#### Activity
How many lines in the entries below contain "ExternalError"? Answer with the number only.

#### Information supplied
..........

(** * AML Assistant: risk-analysis orchestration engine

    A shallow embedding of the Python sources
      - src/core/core_config.py      (ConfigManager)
      - src/ai/intelligent_engine.py (IntelligentAIEngine and the local providers)
      - src/integration/bank_system.py (BankSystemInterface, SimulationSystem, ...)
      - src/core/aml_assistant.py    (UltimateAMLAssistant)
    followed by the properties of the orchestration engine.

    Conventions.
    - A Python dict read with [.get(key, default)] is a record of [option]
      fields: [None] is an absent key.
    - A Python value that may be the object [None] is an [option]; which of
      the two readings applies is said at each definition.
    - Python floats are modelled by exact rationals ([Q]); rounding is not
      modelled.
    - A method that mutates [self] or raises is a computation in the monad
      [M St], a state transformer that returns either a value or the raised
      exception; the state reached when an exception is raised is kept, as in
      Python.
    - [datetime.now()] is a parameter [now] of each request: the clock
      readings taken within one request are modelled as one value, which no
      operation reads back.
    - Logging calls have no effect on any value and are left out. *)

From Stdlib Require Import QArith Qminmax Ascii DecimalString DecimalNat.
From stdpp Require Import gmap strings list.

Local Open Scope string_scope.
Local Open Scope list_scope.

(** ** Exceptions and the state-and-exception monad *)

(** The exception classes that the modelled code can raise, plus
    [ExternalError] for whatever a scoring backend or a data source outside
    this repository raises. *)
Inductive exn : Type :=
| AttributeError  (* attribute access on None *)
| TypeError       (* item assignment on None, len(None) *)
| IndexError      (* pop from empty list *)
| KeyError        (* missing dict key *)
| ExternalError (msg : string).

Inductive outcome (A : Type) : Type :=
| Returned (a : A)
| Raised (e : exn).
Arguments Returned {A} a.
Arguments Raised {A} e.

Definition M (St A : Type) : Type := St → outcome A * St.

Global Instance M_ret {St} : MRet (M St) := λ A a s, (Returned a, s).
Global Instance M_bind {St} : MBind (M St) := λ A B k m s,
  match m s with
  | (Returned a, s') => k a s'
  | (Raised e, s') => (Raised e, s')
  end.

Definition raise {St A} (e : exn) : M St A := λ s, (Raised e, s).
Definition get {St} : M St St := λ s, (Returned s, s).
Definition modify {St} (f : St → St) : M St unit := λ s, (Returned tt, f s).

(** [try: body except Exception: handler] *)
Definition try_except {St A} (body : M St A) (handler : exn → M St A) : M St A :=
  λ s, match body s with
       | (Raised e, s') => handler e s'
       | r => r
       end.

(** Lifting a pure computation that may raise. *)
Definition lift_outcome {St A} (o : outcome A) : M St A := λ s, (o, s).

(** Running a computation on a component of a larger state. *)
Definition zoom {St Sub A} (proj : St → Sub) (inj : Sub → St → St)
    (m : M Sub A) : M St A :=
  λ s, let '(o, sub) := m (proj s) in (o, inj sub s).

(** ** Data model: the dicts that flow through the system *)

(** [transaction_data]: the dict handed to the assistant. *)
Record Transaction : Type := {
  tx_transaction_id : option string;
  tx_customer_id : option string;
  amount : option Q;
  tx_type : option string;
  currency : option string;
  counterparty : option string;
  channel : option string;
  description : option string;
  tx_timestamp : option string
}.

(** A customer profile dict; [{}] is the record with every key absent. *)
Record CustomerProfile : Type := {
  cp_customer_id : option string;
  cp_name : option string;
  risk_tier : option string;
  business_type : option string;
  kyc_status : option string;
  monthly_volume : option Q;
  account_age_days : option Z;
  pep_status : option bool;
  sanctions_match : option bool;
  account_balance : option Q
}.

Definition empty_profile : CustomerProfile :=
  {| cp_customer_id := None; cp_name := None; risk_tier := None;
     business_type := None; kyc_status := None; monthly_volume := None;
     account_age_days := None; pep_status := None; sanctions_match := None;
     account_balance := None |}.

(** The dict a scoring backend returns, which the engine then extends with
    ['ai_provider'], ['confidence'] and ['fallback_used']. *)
Record Assessment : Type := {
  risk_level : option string;
  risk_score : option Q;
  risk_factors : option (list string);
  recommended_actions : option (list string);
  detected_patterns : option (list string);
  confidence : option Q;
  analysis_method : option string;
  ai_provider : option string;
  fallback_used : option bool
}.

Definition set_ai_provider (name : string) (r : Assessment) : Assessment :=
  {| risk_level := risk_level r; risk_score := risk_score r;
     risk_factors := risk_factors r;
     recommended_actions := recommended_actions r;
     detected_patterns := detected_patterns r; confidence := confidence r;
     analysis_method := analysis_method r; ai_provider := Some name;
     fallback_used := fallback_used r |}.

Definition set_confidence (c : Q) (r : Assessment) : Assessment :=
  {| risk_level := risk_level r; risk_score := risk_score r;
     risk_factors := risk_factors r;
     recommended_actions := recommended_actions r;
     detected_patterns := detected_patterns r; confidence := Some c;
     analysis_method := analysis_method r; ai_provider := ai_provider r;
     fallback_used := fallback_used r |}.

Definition set_fallback_used (b : bool) (r : Assessment) : Assessment :=
  {| risk_level := risk_level r; risk_score := risk_score r;
     risk_factors := risk_factors r;
     recommended_actions := recommended_actions r;
     detected_patterns := detected_patterns r; confidence := confidence r;
     analysis_method := analysis_method r; ai_provider := ai_provider r;
     fallback_used := Some b |}.

(** ** core_config.py *)

Module ConfigManager.

(** The entries of [config_manager.config] that the modelled code reads,
    and [OPENAI_API_KEY] from the process environment. *)
Record t : Type := {
  ai_provider_setting : string;        (* config['ai']['provider'] *)
  ai_api_key : option string;          (* config['ai']['api_key'] *)
  ai_model : string;                   (* config['ai']['model'] *)
  high_risk_score : Q;                 (* config['risk']['high_risk_score'] *)
  pattern_memory_size : Z;             (* config['learning']['pattern_memory_size'] *)
  env_openai_api_key : option string   (* os.getenv('OPENAI_API_KEY') *)
}.

Definition default_config : t :=
  {| ai_provider_setting := "auto"; ai_api_key := None; ai_model := "gpt-4";
     high_risk_score := 70; pattern_memory_size := 1000;
     env_openai_api_key := None |}.

(** A string is truthy when it is not empty. *)
Definition truthy (o : option string) : bool :=
  match o with
  | Some s => negb (String.eqb s "")
  | None => false
  end.

Definition _check_local_models : bool := false.

Definition _detect_ai_providers (c : t) : list string :=
  let providers := if truthy (env_openai_api_key c) then ["openai"] else [] in
  let providers := if _check_local_models then providers ++ ["local"] else providers in
  if decide (1 < length providers) then providers ++ ["hybrid"] else providers.

(** The dict returned by [get_ai_config]. *)
Record ai_config : Type := {
  provider : string;
  api_key : option string;
  model : string
}.

Definition get_ai_config (c : t) : ai_config :=
  let provider :=
    if String.eqb (ai_provider_setting c) "auto" then
      match _detect_ai_providers c with
      | p :: _ => p
      | [] => "local"
      end
    else ai_provider_setting c in
  {| provider := provider;
     api_key := if truthy (ai_api_key c) then ai_api_key c else env_openai_api_key c;
     model := ai_model c |}.
(** * Security Incident Management System: incident lifecycle and analytics

    A shallow embedding of the data layer of the dashboard:
    - the relational schema of the migration (tables, defaults, row-level
      security policies, the [updated_at] trigger);
    - the mutations of [IncidentForm] ([createIncident]) and
      [IncidentDetails] ([updateStatus], [addUpdate]);
    - the incident query and the client-side filter of [IncidentList];
    - the statistics of [Analytics].

    JavaScript values are modelled as follows.  The free texts that the
    code folds by case or trims (titles, descriptions, the search box,
    comments) are [Js.text]s: sequences of UTF-16 code units.  White
    space is that of the language; letter case is modelled for the
    characters U+0000 to U+00FF, and the statements about the search are
    made for such texts.  Identifiers, labels and names, which the code
    only compares and concatenates, are [string]s.  Counts are [nat]; the
    numbers computed from them are IEEE 754 doubles.  An object used as a dictionary is the list of its own
    properties in own-property order.  A promise is a state transformer on
    the [World] that resolves or rejects. *)

From Stdlib Require Import List String Ascii Bool Arith PeanoNat NArith ZArith.
From Stdlib Require Import QArith_base Lia Permutation Sorted.
From Stdlib Require Import DecimalNat DecimalString SpecFloat.
Import ListNotations.

#[local] Open Scope string_scope.
#[local] Open Scope nat_scope.
#[local] Open Scope list_scope.

(** ** Stable sorting by a comparator

    Both [Array.prototype.sort] and the store's [ORDER BY] are modelled by
    the same stable sort.  The comparator returns a number of which only
    the sign matters: positive when its second argument goes first. *)

Module Stable.
Section Sort.
Context {A : Type}.
Variable cmp : A -> A -> Z.

(** [x] stood before every element of [sorted] in the input. *)
Fixpoint insert (x : A) (sorted : list A) : list A :=
  match sorted with
  | [] => [x]
  | y :: rest =>
      if (0 <? cmp x y)%Z then y :: insert x rest else x :: y :: rest
  end.

Fixpoint sort (l : list A) : list A :=
  match l with
  | [] => []
  | x :: rest => insert x (sort rest)
  end.
End Sort.
End Stable.

(** ** JavaScript primitives used by the components *)

Module Js.

(** *** Texts

    A text is the sequence of its UTF-16 code units. *)
Definition text : Type := list N.

(** A text of 8-bit code units, such as a string literal. *)
Definition of_string (s : string) : text :=
  map N_of_ascii (list_ascii_of_string s).

(** One code unit of [String.prototype.toLowerCase].  From U+0000 to
    U+00FF the capital letters are A-Z, U+00C0-U+00D6 and U+00D8-U+00DE,
    each 32 below its small letter.  Code units from U+0100 on are left
    as they are, which is not what JavaScript does to every one of them:
    statements about this function are made for texts below U+0100. *)
Definition lower_unit (u : N) : N :=
  if ((65 <=? u) && (u <=? 90) ||
      (192 <=? u) && (u <=? 214) ||
      (216 <=? u) && (u <=? 222))%N
  then (u + 32)%N
  else u.

Definition toLowerCase (s : text) : text := map lower_unit s.

(** [s.startsWith(q)] *)
Fixpoint startsWith (s q : text) {struct q} : bool :=
  match q, s with
  | [], _ => true
  | _ :: _, [] => false
  | a :: q', b :: s' => (a =? b)%N && startsWith s' q'
  end.

(** [s.includes(q)]: [q] occurs in [s] as a contiguous substring. *)
Fixpoint includes (s q : text) : bool :=
  startsWith s q ||
  match s with
  | [] => false
  | _ :: s' => includes s' q
  end.

(** *** Strings *)

(** [s.split(sep).pop()] for a one-character separator: the text after
    the last separator, the whole text when there is none. *)
Fixpoint split_pop_from (sep : ascii) (cur s : string) : string :=
  match s with
  | EmptyString => cur
  | String c s' =>
      if Ascii.eqb c sep then split_pop_from sep s' s'
      else split_pop_from sep cur s'
  end.

Definition split_pop (sep : ascii) (s : string) : string :=
  split_pop_from sep s s.

(** Decimal rendering of a non-negative integer in a template literal. *)
Definition of_nat (n : nat) : string :=
  NilEmpty.string_of_uint (Nat.to_uint n).

(** *** Property keys *)

Definition is_digit (c : ascii) : bool :=
  let n := nat_of_ascii c in (48 <=? n) && (n <=? 57).

Fixpoint digits_value (acc : N) (s : string) : option N :=
  match s with
  | EmptyString => Some acc
  | String c s' =>
      if is_digit c
      then digits_value (10 * acc + N.of_nat (nat_of_ascii c - 48)) s'
      else None
  end.

(** A property key is an array index when it is the canonical decimal
    text of an integer in [0, 2^32 - 2]. *)
Definition array_index (k : string) : option N :=
  match k with
  | EmptyString => None
  | String c rest =>
      if Ascii.eqb c "0" && negb (String.eqb rest EmptyString) then None
      else match digits_value 0 k with
           | Some n => if (n <=? 4294967294)%N then Some n else None
           | None => None
           end
  end.

(** Names that every object inherits from [Object.prototype]. *)
Definition prototype_names : list string :=
  [ "constructor"; "hasOwnProperty"; "isPrototypeOf";
    "propertyIsEnumerable"; "toLocaleString"; "toString"; "valueOf";
    "__proto__"; "__defineGetter__"; "__defineSetter__";
    "__lookupGetter__"; "__lookupSetter__" ].

Definition inherited (k : string) : bool :=
  existsb (String.eqb k) prototype_names.

(** A label that is an ordinary string-keyed own property: neither an
    array index nor a name found on the prototype chain. *)
Definition plain_key (k : string) : bool :=
  match array_index k with
  | Some _ => false
  | None => negb (inherited k)
  end.

(** *** Objects used as dictionaries

    The own properties in the order of [OrdinaryOwnPropertyKeys]: array
    indices in ascending numeric order, then the other string keys in
    the order of their creation.  [get] reads own properties only; for a
    key in [prototype_names] JavaScript would read the inherited member
    instead, so statements about counts are made for labels outside
    that list. *)
Definition obj := list (string * nat).

Definition empty : obj := [].

Fixpoint get (o : obj) (k : string) : option nat :=
  match o with
  | [] => None
  | (k', v) :: o' => if String.eqb k k' then Some v else get o' k
  end.

(** [x || 0] on a count or [undefined]. *)
Definition or0 (x : option nat) : nat :=
  match x with
  | Some v => v
  | None => 0
  end.

(** Does a new key [k] come before the existing key [k']? *)
Definition key_before (k k' : string) : bool :=
  match array_index k, array_index k' with
  | Some n, Some n' => (n <? n')%N
  | Some _, None => true
  | None, _ => false
  end.

Fixpoint replace (o : obj) (k : string) (v : nat) : obj :=
  match o with
  | [] => []
  | (k', v') :: o' =>
      if String.eqb k k' then (k', v) :: o' else (k', v') :: replace o' k v
  end.

Fixpoint create (o : obj) (k : string) (v : nat) : obj :=
  match o with
  | [] => [(k, v)]
  | (k', v') :: o' =>
      if key_before k k' then (k, v) :: (k', v') :: o'
      else (k', v') :: create o' k v
  end.

(** [o[k] = v] *)
Definition set (o : obj) (k : string) (v : nat) : obj :=
  match get o k with
  | Some _ => replace o k v
  | None => create o k v
  end.

(** [Object.entries(o)] *)
Definition entries (o : obj) : list (string * nat) := o.

(** *** Arrays *)

(** [Array.prototype.sort(cmp)], which is stable. *)
Definition sort {A : Type} (cmp : A -> A -> Z) (a : list A) : list A :=
  Stable.sort cmp a.

(** [a.slice(0, n)] *)
Definition slice0 {A : Type} (n : nat) (a : list A) : list A := firstn n a.

(** *** Numbers

    A number is an IEEE 754 binary64 value; division and multiplication
    round to nearest, ties to even.  [value] reads a double as the
    rational it denotes; the sign of a zero or of an infinity is not
    kept, the numbers computed here being quotients of counts. *)
Definition double : Type := spec_float.

Definition of_count (n : nat) : double :=
  binary_normalize 53 1024 (Z.of_nat n) 0 false.

Definition div (x y : double) : double := SFdiv 53 1024 x y.

Definition mul (x y : double) : double := SFmul 53 1024 x y.

Inductive number : Type :=
| Finite (q : Q)
| Infinity
| NaN.

Definition value (x : double) : number :=
  match x with
  | S754_zero _ => Finite 0
  | S754_infinity _ => Infinity
  | S754_nan => NaN
  | S754_finite s m e =>
      let n := if s then Zneg m else Zpos m in
      Finite (match e with
              | Zneg p => Qmake n (2 ^ p)
              | _ => inject_Z (n * 2 ^ e)
              end)
  end.

(** *** More methods of texts *)

(** [WhiteSpace] and [LineTerminator]: tab, line feed, vertical tab, form
    feed, carriage return, space, no-break space, U+1680, U+2000-U+200A,
    U+2028, U+2029, U+202F, U+205F, U+3000 and U+FEFF. *)
Definition is_space (u : N) : bool :=
  ((9 <=? u) && (u <=? 13) || (u =? 32) || (u =? 160) || (u =? 5760) ||
   (8192 <=? u) && (u <=? 8202) || (u =? 8232) || (u =? 8233) ||
   (u =? 8239) || (u =? 8287) || (u =? 12288) || (u =? 65279))%N.

Fixpoint trimStart (s : text) : text :=
  match s with
  | [] => []
  | u :: s' => if is_space u then trimStart s' else s
  end.

Fixpoint trimEnd (s : text) : text :=
  match s with
  | [] => []
  | u :: s' =>
      match trimEnd s' with
      | [] => if is_space u then [] else [u]
      | rest => u :: rest
      end
  end.

(** [s.trim()] *)
Definition trim (s : text) : text := trimEnd (trimStart s).

(** A text used as a condition: only the empty text is falsy. *)
Definition truthy (s : text) : bool :=
  match s with
  | [] => false
  | _ :: _ => true
  end.

(** *** More methods of strings *)

(** [s.replace(c, by_)] with a one-character text [c]: the first
    occurrence only. *)
Fixpoint replaceFirst (c : ascii) (by_ s : string) : string :=
  match s with
  | EmptyString => EmptyString
  | String a s' =>
      if Ascii.eqb a c then (by_ ++ s')%string
      else String a (replaceFirst c by_ s')
  end.

(** [s.replace(/c/g, by_)]: every occurrence. *)
Fixpoint replaceAll (c : ascii) (by_ s : string) : string :=
  match s with
  | EmptyString => EmptyString
  | String a s' =>
      if Ascii.eqb a c then (by_ ++ replaceAll c by_ s')%string
      else String a (replaceAll c by_ s')
  end.

End Js.

Coercion Js.of_string : string >-> Js.text.

(** ** The schema of the migration *)

Module Schema.

Definition uuid := string.
Definition timestamptz := nat.

(** [CREATE TYPE incident_status AS ENUM (...)] *)
Inductive incident_status : Type :=
| open
| in_progress
| resolved
| closed.

(** [CREATE TYPE incident_priority AS ENUM (...)] *)
Inductive incident_priority : Type :=
| low
| medium
| high
| critical.

(** The label of an enum value, as rows carry it to the client. *)
Definition status_label (s : incident_status) : string :=
  match s with
  | open => "open"
  | in_progress => "in_progress"
  | resolved => "resolved"
  | closed => "closed"
  end.

Definition priority_label (p : incident_priority) : string :=
  match p with
  | low => "low"
  | medium => "medium"
  | high => "high"
  | critical => "critical"
  end.

Definition status_labels : list string :=
  map status_label [open; in_progress; resolved; closed].

End Schema.

(** A row of [public.profiles]. *)
Module Profile.
Record t : Type := make
  { id : Schema.uuid;
    full_name : string;
    email : string;
    role : string;
    avatar_url : option string;
    created_at : Schema.timestamptz;
    updated_at : Schema.timestamptz }.
End Profile.

(** A row of [public.incidents]. *)
Module Incident.
Record t : Type := make
  { id : Schema.uuid;
    title : Js.text;
    description : Js.text;
    status : string;
    priority : string;
    category : string;
    location : string;
    reporter_id : Schema.uuid;
    assigned_to : option Schema.uuid;
    evidence_urls : option (list string);
    created_at : Schema.timestamptz;
    updated_at : Schema.timestamptz;
    resolved_at : option Schema.timestamptz }.
End Incident.

(** A row of [public.incident_updates]. *)
Module Update.
Record t : Type := make
  { id : Schema.uuid;
    incident_id : Schema.uuid;
    user_id : Schema.uuid;
    update_type : string;
    content : Js.text;
    created_at : Schema.timestamptz }.
End Update.


(** ** Analytics.tsx: the statistics panel *)

Module Analytics.

(** [incidents?.filter(p).length || 0]; the query result is [undefined]
    until the first fetch has completed. *)
Definition count_where (p : Incident.t -> bool)
    (incidents : option (list Incident.t)) : nat :=
  match incidents with
  | Some l => List.length (filter p l)
  | None => 0
  end.

Record Stats : Type := mkStats
  { total : nat;
    open : nat;
    inProgress : nat;
    resolved : nat;
    closed : nat;
    critical : nat;
    high : nat }.

Definition stats (incidents : option (list Incident.t)) : Stats :=
  {| total := match incidents with Some l => List.length l | None => 0 end;
     open :=
       count_where (fun i => Incident.status i =? "open")%string incidents;
     inProgress :=
       count_where (fun i => Incident.status i =? "in_progress")%string incidents;
     resolved :=
       count_where (fun i => Incident.status i =? "resolved")%string incidents;
     closed :=
       count_where (fun i => Incident.status i =? "closed")%string incidents;
     critical :=
       count_where (fun i => Incident.priority i =? "critical")%string incidents;
     high :=
       count_where (fun i => Incident.priority i =? "high")%string incidents |}.

(** [incidents?.reduce((acc, incident) => { acc[key] = (acc[key] || 0) + 1;
    return acc; }, {})] *)
Definition tally (key : Incident.t -> string)
    (incidents : option (list Incident.t)) : option Js.obj :=
  match incidents with
  | Some l =>
      Some (fold_left
              (fun acc incident =>
                 Js.set acc (key incident) (Js.or0 (Js.get acc (key incident)) + 1))
              l Js.empty)
  | None => None
  end.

..........

#### Task answer
2